──────── DATASET EXCERPTS ────────

(** * pub-sub-go: a shallow embedding of the in-memory publish/subscribe broker

    The development follows the Go sources:
    - [ringbuffer.go]: [RingBuffer], [NewRingBuffer], [Add], [LastN];
    - [topics.go]: [TopicsManager], [Topic], [Subscriber], [CreateTopic],
      [GetTopic], [DeleteTopic], [CloseAll], [CloseAllGracefully],
      [CloseGracefully];
    - [ws.go]: the frame dispatch of [wsHandler], [publishToTopic],
      [Close], [CloseWithError], [subscriberQueueSize];
    - [router.go] / [util.go]: [topicsCollectionHandler],
      [topicsItemHandler], [setupRouter], [corsMiddleware], [requireAPIKey],
      [getEnv].

    Go pointers ([*Subscriber], the socket of a session) are indices into a
    heap kept in the [World]; Go maps are [gmap]s, and a [range] loop over a
    map takes the order in which the keys are visited as an argument, since
    Go leaves that order unspecified.  Run-time faults (a send on a closed
    channel, closing a closed channel, an index out of range, a channel
    size that [make] refuses) are the [Panic] results of the [Result]
    monad. *)

From Stdlib Require Import ZArith String Ascii List Lia.
From stdpp Require Import base option list gmap strings fin_maps.

Open Scope string_scope.
Open Scope list_scope.
Open Scope stdpp_scope.
Open Scope Z_scope.

(** ** Results: a value or a Go run-time panic *)

Inductive PanicKind : Type :=
| SendOnClosedChannel
| CloseOfClosedChannel
| IndexOutOfRange
| DivideByZero
| NegativeLen
| NilDereference
| MakechanSizeOutOfRange.

Inductive Result (A : Type) : Type :=
| Ok (a : A)
| Panic (e : PanicKind).
Arguments Ok {A} a.
Arguments Panic {A} e.

#[global] Instance Result_ret : MRet Result := fun _ a => Ok a.
#[global] Instance Result_bind : MBind Result := fun _ _ f r =>
  match r with
  | Ok a => f a
  | Panic e => Panic e
  end.

(** ** types.go *)

(** [Payload] is an arbitrary JSON value ([interface{}]); the broker never
    looks inside it, so it is kept as its JSON text. *)
Record Message : Type := mkMessage { ID : string; Payload : string }.

(** The zero value [Message{}] that [make] fills a fresh slice with. *)
Definition zeroMessage : Message := mkMessage "" "".

#[global] Instance Message_eq_dec : EqDecision Message.
Proof. solve_decision. Defined.

(** ** ringbuffer.go *)

Module Ring.

Record RingBuffer : Type := mkRing {
  data : list Message;
  size : Z;
  next : Z;
  full : bool
}.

────────

### EXERCISE
Whichever lines of the material hold the word "Message", find and copy them.

### TASK SOLUTION
Record Message : Type := mkMessage { ID : string; Payload : string }.
(** The zero value [Message{}] that [make] fills a fresh slice with. *)
Definition zeroMessage : Message := mkMessage "" "".
#[global] Instance Message_eq_dec : EqDecision Message.
  data : list Message;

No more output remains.